Pisto Omelet (A favorite omelet in Spain.)—Mince together cold turkey or chicken and an equal quantity of cold ham or tongue, add­ing 1 chopped onion or 2 and sufficient sweet marjoram and sweet basil to season it well; also a little cayenne. No salt, as the ham will render it quite salt enough. Have ready sufficient well beaten eggs to make it into a good omelet mixture, stir the whole very hard at the last. Have ready over the fire a wide pan of boiling lard, put in the mixture with a ladle and fry it in flat cakes. Serve up hot.

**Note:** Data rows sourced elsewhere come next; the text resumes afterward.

(** ** Market messages *)

(** A message of the stream: empty or [PONG], one that mentions a tick size
    change, one the decoder rejects, or the items of a book message. *)
Inductive message :=
  | keep_alive
  | tick_message (asset_id new_tick : option string)
  | malformed (e : exn)
  | book_message (items : list MarketItem).

(** The market an update writes, by which of its tokens the event is for. *)
Definition quote_market (asset : string) (top : StreamBookTop) (received_ns : Z)
    (m : MarketState) : MarketState :=
  let m :=
    if bool_decide (asset = token_yes m) then store_yes (ask top) (ask_size top) received_ns m
    else if bool_decide (asset = token_no m) then store_no (ask top) (ask_size top) received_ns m
    else m in
  store_update received_ns ((update_count m + 1) mod 2 ^ 32) m.

(** The conditions under which an opportunity is reported. *)
Definition arb_test (c : Config) (now : Z) (m : MarketState) : bool :=
  negb (fle (best_ask_yes m) fzero || fle (best_ask_no m) fzero ||
        negb (has_fresh_arb_depth m now (max_book_age_ns c) (minimum_order_size m)) ||
        fle (trigger_combined c) (combined m)).

(** [dispatch_arb_callbacks]: each callback that is set, admitted again just
    before it runs. *)
Definition dispatch_arb_callbacks (condition : string) (snapshot : MarketState)
    (permit : StreamGenerationPermit) (cbs : OrderbookCallbacks) (rest : thread) : thread :=
  section no_lock (λ r,
    (r, if on_arb cbs && is_stream_current r permit
        then [arb_callback condition (combined snapshot)] else [],
     section no_lock (λ r,
       (r, if on_arb_snapshot cbs && is_stream_current r permit
           then [arb_snapshot_callback snapshot (combined snapshot)] else [],
        section no_lock (λ r,
          (r, if on_arb_permit cbs && is_stream_current r permit
              then [arb_permit_callback snapshot (combined snapshot) permit] else [],
           rest)))))).

Definition check_arb_opportunity (condition : string) (permit : StreamGenerationPermit)
    (rest : thread) : thread :=
  section no_lock (λ r,
    if negb (is_stream_current r permit) then (r, [], rest) else
    (r, [], section no_lock (λ r,
      match markets r !! condition with
      | None => (r, [], rest)
      | Some live =>
          let market := snapshot_market_prices live no_market in
          if negb (arb_test (config r) (clock r) market) then (r, [], rest) else
          let market := snapshot_market_identity live market in
          (r, [], section no_lock (λ r,
            if negb (is_stream_current r permit) then (r, [], rest) else
            (set_counts (total_updates r) (u64 (arb_opportunities r + 1)) r, [],
             section no_lock (λ r,
               (r, [], dispatch_arb_callbacks condition market permit (callbacks r) rest)))))
      end))).

Definition resnapshot_reason : string := "invalid market data; resnapshot required".

(** The [catch] of [handle_message]. *)
Definition invalid_message : thread :=
  section no_lock (λ r,
    (r, if owner_active r then [request_resnapshot resnapshot_reason] else [], finished)).

Section Updates.
Context `{StdSort}.

(** The last part of an update, outside the locks. *)
Definition publish_update (asset condition : string) (callback_book : option Orderbook)
    (permit : StreamGenerationPermit) (rest : thread) : thread :=
  section no_lock (λ r,
    (set_counts (u64 (total_updates r + 1)) (arb_opportunities r) r, [],
     section no_lock (λ r,
       (r, match callback_book with
           | Some book => if is_stream_current r permit then [update_callback asset book] else []
           | None => []
           end,
        section no_lock (λ r,
          (r, [], if is_stream_current r permit
                  then check_arb_opportunity condition permit rest else rest)))))).

(** The market section, still under [subscriptions_mutex_]. *)
Definition update_market (asset condition : string) (top : StreamBookTop)
    (callback_book : option Orderbook) (received_ns : Z) (permit : StreamGenerationPermit)
    (rest : thread) : thread :=
  section keep_lock (λ r,
    if negb (is_stream_current r permit) then (r, [], rest) else
    match markets r !! condition with
    | None => (r, [], rest)
    | Some m =>
        (set_markets (<[condition := quote_market asset top received_ns m]> (markets r)) r, [],
         publish_update asset condition callback_book permit rest)
    end).

(** The book section, under [subscriptions_mutex_] and [orderbooks_mutex_]. *)
Definition update_book (event : MarketBookEvent) (condition : string) (wants_book : bool)
    (received_ns : Z) (permit : StreamGenerationPermit) (rest : thread) : thread :=
  section keep_lock (λ r,
    let '(books, ready, applied) :=
      apply_stream_book_event (orderbooks r) (snapshot_ready r) event received_ns in
    let r := set_books books ready r in
    match applied with
    | Throw _ => (r, [], invalid_message)
    | Ok None => (r, [], rest)
    | Ok (Some top) =>
        if negb (is_stream_current r permit) then (r, [], rest) else
        (r, [], update_market (event_asset_id event) condition top
                  (if wants_book then books !! event_asset_id event else None)
                  received_ns permit rest)
    end).

Definition handle_orderbook_update (event : MarketBookEvent) (received_ns : Z)
    (permit : StreamGenerationPermit) (rest : thread) : thread :=
  section no_lock (λ r,
    if negb (is_stream_current r permit) then (r, [], rest) else
    let cbs := callbacks r in
    (r, [], section lock_subscriptions (λ r,
      if negb (is_stream_current r permit) then (r, [], rest) else
      match token_to_condition r !! event_asset_id event with
      | None => (r, [], rest)
      | Some condition =>
          (r, [], update_book event condition (on_update cbs) received_ns permit rest)
      end))).

Fixpoint handle_events (events : list MarketBookEvent) (received_ns : Z)
    (permit : StreamGenerationPermit) : thread :=
  match events with
  | [] => finished
  | event :: events' =>
      handle_orderbook_update event received_ns permit (handle_events events' received_ns permit)
  end.
(** The calls each operation makes when nothing is rejected.  For
    [receiveMessages] they depend on the handle and the room id the lookup
    gave. *)
Definition operation_script (op : Operation) (handle : option Room) (rid : string)
    : list Call :=
  match op with
  | OpReceiveMessages room messages =>
      EvaluateHandle (roomNameOf room) :: HandleEvaluate handle
        :: sendScript BotClient rid messages
  | OpGoTo room => [ViewRoomByName (roomNameOf room)]
  | OpPinMessage message => pinScript [message]
  | OpPinMessages messages => pinScript messages
  | OpOpenRoomInfo =>
      [Click (Nth (GetByRole ThePage "button" (Some "Room info")) 1) LeftButton]
  | OpAssertPinnedCountInRoomInfo count =>
      [ExpectToHaveText (GetByRole ThePage "menuitem" (Some "Pinned messages"))
                        ("Pinned messages" ++ numberToString (safe_value count))]
  | OpOpenPinnedMessagesList =>
      [Click (GetByRole ThePage "menuitem" (Some "Pinned messages")) LeftButton]
  | OpAssertPinnedMessagesList messages => assertListScript messages
  | OpAssertEmptyPinnedMessagesList =>
      [ExpectToMatchScreenshot getRightPanel "pinned-messages-list-empty.png"]
  | OpOpenUnpinAllDialog =>
      [Click (Nth (GetByRole ThePage "button" (Some "Room info")) 1) LeftButton;
       Click (GetByRole ThePage "menuitem" (Some "Pinned messages")) LeftButton;
       Click (GetByRole ThePage "button" (Some "Unpin all")) LeftButton]
  | OpConfirmUnpinAllDialog =>
      [Click (GetByRole getUnpinAllDialog "button" (Some "Continue")) LeftButton]
  | OpBackPinnedMessagesList =>
      [Click (GetByTestId (Locate ThePage "#mx_RightPanel" None) "base-card-back-button")
             LeftButton]
  | OpUnpinMessageFromMessageList message =>
      [Click (GetByRole
                (Filter (GetByRole (GetByRole getRightPanel "list" None) "listitem" None)
                        message)
                "button" None) LeftButton;
       Click (GetByRole (GetByRole ThePage "menu" (Some "Open menu"))
                        "menuitem" (Some "Unpin")) LeftButton]
  end.

(** The specification's sentence on [assertPinnedMessagesList]: it succeeds
    exactly when the three assertions it names hold. *)
Definition succeeds_iff_specified_checks (env : Env) (messages : list string)
    (w : World env) : Prop :=
  result_of (assertPinnedMessagesList env messages w) = Ok tt
  <-> checks_hold env w (specifiedListChecks messages).


(** The specification's sentence on what [receiveMessages] sends: every
    message of the list is passed to the bot's [sendMessage] as a text
    content. *)
Definition every_message_is_sent (env : Env) (room : RoomArg)
    (messages : list string) (w : World env) : Prop :=
  forall m, In m messages ->
    exists rid,
      In (SendMessage BotClient rid {| body := m; msgtype := "m.text" |})
         (calls (trace_of (receiveMessages env room messages w))).

(** A call that only reads: it leaves every world as it found it. *)
Definition read_only (env : Env) (c : Call) : Prop :=
  forall w, snd (perform env c w) = w.

(** Collaborators whose expectations only read: the world records the other
    calls. *)
Definition watchingEnv : Env :=
  {| World := list Call;
     client_getRooms := fun w => (Ok [], w);
     perform := fun c w =>
       (Ok tt, match c with
               | ExpectToHaveText _ _ | ExpectToMatchScreenshot _ _
               | ExpectToHaveCount _ _ | ExpectToBeVisible _ => w
               | _ => w ++ [c]
               end) |}.

(** Counts for the examples. *)
Definition count_of_3 : SafeInteger := {| safe_value := 3; safe_bound := eq_refl |}.
Definition count_of_1 : SafeInteger := {| safe_value := 1; safe_bound := eq_refl |}.
Definition count_of_10 : SafeInteger := {| safe_value := 10; safe_bound := eq_refl |}.

(** ** Worlds and clicks of scripts *)

(** The world a run of calls leaves, each call made where the one before
    left off. *)
Definition world_after (env : Env) (w : World env) (cs : list Call) : World env :=
  fold_left (fun w1 c => snd (perform env c w1)) cs w.

(** The two clicks of [pinMessage]. *)
Definition contextClick (message : string) : Call :=
  Click (Locate ThePage ".mx_MTextBody" (Some message)) RightButton.

Definition pinItemClick : Call :=
  Click (GetByRole ThePage "menuitem" (Some "Pin")) LeftButton.

(** The error of [(room) => room.roomId] on a handle of [undefined]. *)
Definition missing_room_error : Error :=
  TypeError "Cannot read properties of undefined (reading 'roomId')".

(** Collaborators for which opening the pinned-messages list is rejected. *)
Definition pinnedListClickFails (c : Call) : option Error :=
  match c with
  | Click (GetByRole ThePage "menuitem" (Some "Pinned messages")) LeftButton =>
      Some (FrameworkError "Timeout 30000ms exceeded")
  | _ => None
  end.

(** ** The member-list view-model factory *)

Module MemberList.

(** [RoomStateEvent] names; the factory subscribes to [Update]. *)
Inductive RoomStateEvent : Type := Update | Events | Members | NewMember.

(** [new MemberService(roomId, cli, store)] *)
Record MemberService (C S : Type) : Type :=
  { service_roomId : string;
    service_client : C;
    service_store : S }.

(** What the hook takes from its surroundings: the Matrix client of the
    context with its rooms, the SDK context's member-list store, and the
    functions and hooks it imports.  [canInviteTo], [Room.isSpaceRoom],
    [useEventEmitterState] and [useMemberListViewModel] live in other files
    of the application and are parameters here, typed as they are used: the
    first two read a room that is there; [useEventEmitterState] gets an
    optional emitter, an event name and a mapper and yields the state;
    [useMemberListViewModel] gets the three arguments and yields the view
    model. *)
Record Context : Type :=
  { MatrixClient : Type;
    MatrixRoom : Type;
    MemberListStore : Type;
    IMemberListViewModel : Type;
    useMatrixClientContext : MatrixClient;
    memberListStore : MemberListStore;
    getRoom : MatrixClient -> string -> option MatrixRoom;
    isSpaceRoom : MatrixRoom -> bool;
    canInviteToRoom : MatrixRoom -> bool;
    useEventEmitterState :
      option MatrixRoom -> RoomStateEvent -> (unit -> Result bool) -> Result bool;
    useMemberListViewModel :
      bool -> bool -> MemberService MatrixClient MemberListStore -> IMemberListViewModel }.

Definition dereference_error : Error :=
  TypeError "Cannot read properties of null".

(** [canInviteTo(room)] reads the room it is given: on [null] it raises. *)
Definition canInviteTo (ctx : Context) (room : option (MatrixRoom ctx)) : Result bool :=
  match room with
  | Some r => Ok (canInviteToRoom ctx r)
  | None => Throw dereference_error
  end.

(** [room.isSpaceRoom()], the plain member call. *)
Definition call_isSpaceRoom (ctx : Context) (room : option (MatrixRoom ctx)) : Result bool :=
  match room with
  | Some r => Ok (isSpaceRoom ctx r)
  | None => Throw dereference_error
  end.
(* --------------------------------------------------------------------- *)
(** ** Steps *)
(* --------------------------------------------------------------------- *)

Lemma round_elapsed (a b : Z) :
  Qfloor ((inject_Z b - inject_Z a) / inject_Z 60000 + (1 # 2))
  = whole_minutes a b.
Proof.
  assert (H : ((inject_Z b - inject_Z a) / inject_Z 60000 + (1 # 2)
               == (b - a + 30000) # 60000)%Q).
  { unfold Qeq, Qdiv, Qmult, Qplus, Qminus, Qopp, Qinv, inject_Z. cbn. lia. }
  rewrite H. reflexivity.
Qed.

(** The time value of a date built from a usable field. *)
Lemma getTime_instant (field : TimeField) (ms : Timestamp) :
  instant field = Some ms -> getTime (new_Date field) = of_Z ms.
Proof. unfold instant, getTime. intros ->. reflexivity. Qed.

Lemma getTime_no_instant (field : TimeField) :
  instant field = None -> getTime (new_Date field) = NaN.
Proof. unfold instant, getTime. intros ->. reflexivity. Qed.

(** [Math.round((end.getTime() - start.getTime()) / 60000)] between two
    valid dates. *)
Lemma Math_round_minutes (a b : TimeField) (start end_ : Timestamp) :
  instant a = Some start ->
  instant b = Some end_ ->
  Math_round (div (sub (getTime (new_Date b)) (getTime (new_Date a)))
                (of_Z 60000))
  = of_Z (whole_minutes start end_).
Proof.
  intros Ha Hb.
  rewrite (getTime_instant a start Ha), (getTime_instant b end_ Hb).
  replace (div (sub (of_Z end_) (of_Z start)) (of_Z 60000))
    with (Fin ((inject_Z end_ - inject_Z start) / inject_Z 60000))
    by reflexivity.
  unfold Math_round. rewrite round_elapsed. reflexivity.
Qed.

(** The same expression when one of the two dates is invalid. *)
Lemma Math_round_no_minutes (a b : TimeField) :
  instant a = None \/ instant b = None ->
  Math_round (div (sub (getTime (new_Date b)) (getTime (new_Date a)))
                (of_Z 60000))
  = NaN.
Proof.
  intros [H | H]; rewrite (getTime_no_instant _ H);
    [destruct (getTime (new_Date b)) | ]; reflexivity.
Qed.

(** [Math.max(1, k)] on a whole number. *)
Lemma Math_max_one (k : Z) : Math_max (of_Z 1) (of_Z k) = of_Z (Z.max 1 k).
Proof.
  unfold Math_max, of_Z.
  replace (Qle_bool (inject_Z 1) (inject_Z k)) with (1 <=? k).
  - destruct (Z.leb_spec 1 k).
    + rewrite Z.max_r by lia. reflexivity.
    + rewrite Z.max_l by lia. reflexivity.
  - unfold Qle_bool, inject_Z. cbn. f_equal. lia.
Qed.

(** A divisor that is at least one never divides by zero: a finite count
    gives a finite rate. *)
Lemma div_by_minutes (c : Q) (m : Z) :
  div (Fin c) (of_Z (Z.max 1 m)) = Fin (c / inject_Z (Z.max 1 m)).
Proof.
  unfold div, of_Z.
  assert (H : (inject_Z (Z.max 1 m) ?= 0)%Q = Gt).
  { unfold Qcompare, inject_Z. cbn. rewrite Z.mul_1_r. apply Z.compare_gt_iff. lia. }
  rewrite H. reflexivity.
Qed.

(** A HealthKit daily total is spread over the 1440 minutes of a day. *)
Lemma ios_steps_over_a_day (s : HK.HealthValue) :
  steps_data (ios_steps_sample s)
  = Some {| spm := div (Number (HK.v_value s)) (of_Z 1440);
            interval_minutes := of_Z 1440 |}.
Proof. reflexivity. Qed.

(** A Health Connect steps record whose two times are usable is emitted
    with the rounded length of its interval, clamped to one minute at
    least, and its count divided by that. *)
Lemma android_steps_clamped
    (s : HC.StepsRecord) (start end_ : Timestamp) :
  instant (HC.s_startTime s) = Some start ->
  instant (HC.s_endTime s) = Some end_ ->
  steps_data (android_steps_sample s)
  = Some {| spm := div (Number (HC.s_count s))
                     (of_Z (Z.max 1 (whole_minutes start end_)));
            interval_minutes := of_Z (Z.max 1 (whole_minutes start end_)) |}.
Proof.
  intros Ha Hb. unfold android_steps_sample. cbn [steps_data].
  rewrite (Math_round_minutes _ _ start end_ Ha Hb), Math_max_one.
  reflexivity.
Qed.

(** A Health Connect steps record one of whose times is not usable is
    emitted all the same, and the clamp does not hold: neither the rate
    nor the width is a number. *)
Lemma android_steps_not_clamped (s : HC.StepsRecord) :
  instant (HC.s_startTime s) = None \/ instant (HC.s_endTime s) = None ->
  steps_data (android_steps_sample s)
  = Some {| spm := NaN; interval_minutes := NaN |}.
Proof.
  intros H. unfold android_steps_sample. cbn [steps_data].
  rewrite (Math_round_no_minutes _ _ H).
  destruct (Number (HC.s_count s)); reflexivity.
Qed.

(** Ten steps over a zero-length interval: ten steps per minute over one
    minute; three hundred steps over five minutes: sixty per minute. *)
Example steps_zero_length_interval :
  exists rate,
    android_steps_sample ProviderScenario.hc_steps_instant
    = StepsSample (new_Date ProviderScenario.t0)
        {| spm := Fin rate; interval_minutes := Fin 1 |}
    /\ (rate == 10)%Q.
Proof. eexists. split; reflexivity. Qed.

Example steps_five_minutes :
  exists rate,
    android_steps_sample ProviderScenario.hc_steps_5min
    = StepsSample (new_Date ProviderScenario.t0)
        {| spm := Fin rate; interval_minutes := Fin 5 |}
    /\ (rate == 60)%Q.
Proof. eexists. split; reflexivity. Qed.

(** C7 on the Health Connect connector.  Ten steps in a record that
    carries a start but no end time come back with neither a rate nor a
    width: [Math.max(1, NaN)] is [NaN], so the floor of one minute is
    missed, [interval_minutes] is not at least 1 and [spm] is not
    10 / max(1, m) for any m.  The floor does hold for the same ten steps
    over a zero-length interval: one minute, ten steps per minute. *)
Theorem steps_open_interval_not_clamped :
  (exists r,
      outcome (readLast24h
                 (ProviderScenario.android_with
                    (ProviderScenario.hc_serving []
                       (ProviderScenario.store_steps
                          [ProviderScenario.hc_steps_open])))
                 ProviderScenario.day)
      = Ok r
      /\ samples r
         = [ StepsSample (new_Date ProviderScenario.t0)
               {| spm := NaN; interval_minutes := NaN |} ]
      /\ ge_one NaN = false
      /\ forall m : Z, NaN <> div (Fin 10) (of_Z (Z.max 1 m)))
  /\ (exists r rate,
         outcome (readLast24h
                    (ProviderScenario.android_with
                       (ProviderScenario.hc_serving []
                          (ProviderScenario.store_steps
                             [ProviderScenario.hc_steps_instant])))
                    ProviderScenario.day)
         = Ok r
         /\ samples r
            = [ StepsSample (new_Date ProviderScenario.t0)
                  {| spm := Fin rate; interval_minutes := Fin 1 |} ]
         /\ (rate == 10)%Q
         /\ ge_one (Fin 1) = true).
Proof.
  split.
  - eexists. split; [reflexivity |]. split; [reflexivity |].
    split; [reflexivity |].
    intros m. rewrite div_by_minutes. discriminate.
  - do 2 eexists. split; [reflexivity |]. repeat split.
Qed.

(* --------------------------------------------------------------------- *)
(** ** Permission requests *)
(* --------------------------------------------------------------------- *)

Section Permissions.

Variable w : World.

Lemma requestPermissions_ios_run (hk : HK.Module_) :
  OS w = ios ->
  import_health w = Ok hk ->
  let perms := {| HK.read := ios_read_permissions; HK.write := [] |} in
  requestPermissions w
  = ([Import "react-native-health"; InitHealthKit perms],
     Ok match HK.initHealthKit hk perms with
        | None => {| granted := true; reason := None |}
        | Some e =>
            {| granted := false;
               reason := Some (message e ?? fallback_reason ios)%async |}
        end).
Proof.
  intros Hos Himp perms. unfold requestPermissions.
  rewrite Hos. cbn [PlatformOS_eqb]. rewrite Himp. cbn. fold perms.
  destruct (HK.initHealthKit hk perms); reflexivity.
Qed.

Lemma requestPermissions_android_run (hc : HC.Module_) :
  OS w = android ->
  import_health_connect w = Ok hc ->
  requestPermissions w
  = ([Import "react-native-health-connect";
      RequestPermission android_permissions],
     Ok match HC.requestPermission hc android_permissions with
        | Ok grants =>
            {| granted := (0 <? Z.of_nat (List.length grants));
               reason := None |}
        | Throw e =>
            {| granted := false;
               reason := Some (message e ?? fallback_reason android)%async |}
        end).
Proof.
  intros Hos Himp. unfold requestPermissions.
  rewrite Hos. cbn [PlatformOS_eqb]. rewrite Himp. cbn.
  destruct (HC.requestPermission hc android_permissions); reflexivity.
Qed.

Lemma requestPermissions_import_fails (e : Error) :
  (OS w = ios /\ import_health w = Throw e)
  \/ (OS w = android /\ import_health_connect w = Throw e) ->
  outcome (requestPermissions w)
  = Ok {| granted := false;
          reason := Some (message e ?? fallback_reason (OS w))%async |}.
Proof.
  intros [[Hos Himp] | [Hos Himp]];
    unfold requestPermissions; rewrite Hos; cbn [PlatformOS_eqb];
    rewrite Himp; reflexivity.
Qed.

Lemma requestPermissions_unsupported :
  OS w <> ios ->
  OS w <> android ->
  requestPermissions w
  = ([], Ok {| granted := false;
               reason := Some "Unsupported platform"%string |}).
Proof.
  intros Hios Handroid. unfold requestPermissions.
  destruct (OS w); try congruence; reflexivity.
Qed.

End Permissions.

Lemma ios_requests_every_category (cat : SampleType) :
  In cat (map hk_category ios_read_permissions).
Proof. destruct cat; cbn; tauto. Qed.
(** X27.  A report that the extractor cannot read does not stop the
    batch: the repeat counts as failed, the extractor's error text is
    recorded among the errors of the URL's result, and with a single
    repeat the result is the all-failed one. *)
Theorem malformed_report_recorded (F : Formats)
  (tool : nat -> string -> ToolOutcome) (url : string) (repeats : nat)
  (out_dir device : string) (i : nat) (lhr : value) (e : exn) :
  (i < repeats)%nat ->
  tool i (lhr_path url out_dir device (run_id_of repeats i)) = ToolReport lhr ->
  extract_metrics lhr = Raise e ->
  exists r : UrlResult,
    run_url_repeats F tool url repeats out_dir device = Ok r
    /\ In (str_exn F e) (match r with
                         | AllFailed f => allErrors f
                         | Folded fr => errors fr
                         end)
    /\ (repeats = 1%nat -> exists f, r = AllFailed f).
Proof.
  intros Hi Ht He.
  assert (Ha : attempt F tool url repeats out_dir device i
               = inr (str_exn F e)).
  { unfold attempt, lighthouse_once. now rewrite Ht, He. }
  assert (Hin : In (str_exn F e)
                  (failures (map (attempt F tool url repeats out_dir device)
                                 (seq 0 repeats)))).
  { apply failures_in. rewrite <- Ha. apply in_map, in_seq. lia. }
  pose proof (@repeats_outcome F tool url out_dir device repeats) as H.
  cbv zeta in H. destruct H as [Hlen H].
  destruct (successes (map (attempt F tool url repeats out_dir device)
                           (seq 0 repeats))) as [| first rest] eqn:Es.
  - destruct H as (f & E & _ & Hall & _).
    exists (AllFailed f). split; [exact E |].
    split; [now rewrite Hall | intros _; now exists f].
  - destruct H as (fr & E & Herr & _).
    exists (Folded fr). split; [exact E |].
    split; [now rewrite Herr |].
    intros ->. exfalso. assert (i = 0)%nat by lia. subst i.
    cbn [seq map] in Es. rewrite Ha in Es. discriminate Es.
Qed.
Example dumps_ensure_ascii :
  Json.dumps true
    (JObj [("a", JArr [JInt 1; JNull; JBool true]); ("né", JStr "x/y")])
  = "{" ++ Json.dquote ++ "a" ++ Json.dquote ++ ": [1, null, true], "
      ++ Json.dquote ++ "n\u00e9" ++ Json.dquote ++ ": "
      ++ Json.dquote ++ "x/y" ++ Json.dquote ++ "}".
Proof. vm_compute. reflexivity. Qed.

Example dumps_utf8 :
  Json.dumps false (JArr [JStr "né"; JStr "€ 😀"])
  = "[" ++ Json.dquote ++ "né" ++ Json.dquote ++ ", "
      ++ Json.dquote ++ "€ 😀" ++ Json.dquote ++ "]".
Proof. vm_compute. reflexivity. Qed.

Example dumps_surrogates :
  Json.dumps true (JStr "€ 😀")
  = Json.dquote ++ "\u20ac \ud83d\ude00" ++ Json.dquote.
Proof. vm_compute. reflexivity. Qed.

Example path_join_ex :
  path_join "out" "members" = "out/members"
  ∧ path_join "out/" "members" = "out/members"
  ∧ path_join EmptyString "members" = "members"
  ∧ path_join "out" "/abs" = "/abs".
Proof. vm_compute. auto. Qed.

(** ** Text *)

Lemma str_length_app (s1 s2 : string) :
  String.length (s1 ++ s2) = (String.length s1 + String.length s2)%nat.
Proof. induction s1 as [|c s1 IH]; simpl; [reflexivity | now rewrite IH]. Qed.

Lemma str_forallb_app (p : ascii → bool) (s1 s2 : string) :
  str_forallb p (s1 ++ s2) = str_forallb p s1 && str_forallb p s2.
Proof.
  induction s1 as [|c s1 IH]; simpl; [reflexivity|].
  rewrite IH. now rewrite andb_assoc.
Qed.

Lemma str_take_length (n : nat) (s : string) :
  (n ≤ String.length s)%nat → String.length (str_take n s) = n.
Proof.
  revert s. induction n as [|n IH]; intros [|c s] Hle; simpl in *;
    try reflexivity; try lia.
  rewrite IH; [reflexivity | lia].
Qed.

Lemma str_take_forallb (p : ascii → bool) (n : nat) (s : string) :
  str_forallb p s = true → str_forallb p (str_take n s) = true.
Proof.
  revert s. induction n as [|n IH]; intros [|c s]; simpl; auto.
  intros [Hc Hs]%andb_prop. rewrite Hc. simpl. auto.
Qed.
(** * Mean-reversion Bollinger-band strategy (ch03/algorithms.py)

    A shallow embedding of the strategy's callbacks and the properties
    its design document states about them.

    Numbers.  Share amounts, the trade size, the two thresholds and the
    two counters are Python integers in the source and are integers
    here.  Prices, cost bases, band values and percentages are floats;
    a finite float is idealised as an exact rational, so rounding is
    not modelled, and [Float] adds the two infinities and NaN.

    Division.  [/] on built-in numbers raises [ZeroDivisionError] on a
    zero divisor ([truediv]); on numpy numbers and in the columns of a
    pipeline it returns an infinity or NaN instead ([fdiv]).

    The risk check is embedded twice.  [check_profit_loss] reads quoted
    prices, finite built-in numbers; most properties are stated on it.
    [check_profit_loss_float] reads whatever the platform can report,
    a missing price (NaN) included, as built-in or as numpy numbers;
    it agrees with the first on quoted prices.

    Effects.  The callbacks mutate the [context] object and call into
    the host platform (orders, log lines, recorded variables).  They are
    written in a small monad that threads the context, collects the
    platform calls in order and propagates a raised exception. *)

From Stdlib Require Import ZArith QArith Lqa List String Bool Lia.
From Stdlib Require Import Permutation Sorted.
Import ListNotations.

Spanish Salad.—A Spanish proverb says that for compounding a good salad four persons are required. A spendthrift for oil, a miser for vinegar, a counsellor or a man of judgment for salt, and a madman for stirring up the whole, hard and furiously. Get a large salad bowl that there may be ample room for stirring well. Prepare in a separate vessel the lettuce and the seasoning. They should not be put together till a few minutes before the salad is to be eaten, otherwise it will be tough and sodden instead of crisp and fresh. Do not cut it with a knife, but tear or strip off the leaves of the let­tuce and throw all the stalk away, then wash the leaves through sev­eral waters and dry thetn in a clean napkin ; put them into a large bowl, and in a smaller bowl mix the seasoning, for which you must have equal quantities of mixed vinegar and water; an even tea-spoonful of mixed cayenne and salt, 4 times as much sweet oil as the mixed vinegar and water. Mix all the seasoning thoroughly, stirring it very hard. Have ready on a plate some taragon finely minced or powdered; just before the salad is to be eaten pour the dressing over the lettuce and strew the surface with taragon.
Note—You may decorate the top with nasturtium flowers ; they are nice to eat.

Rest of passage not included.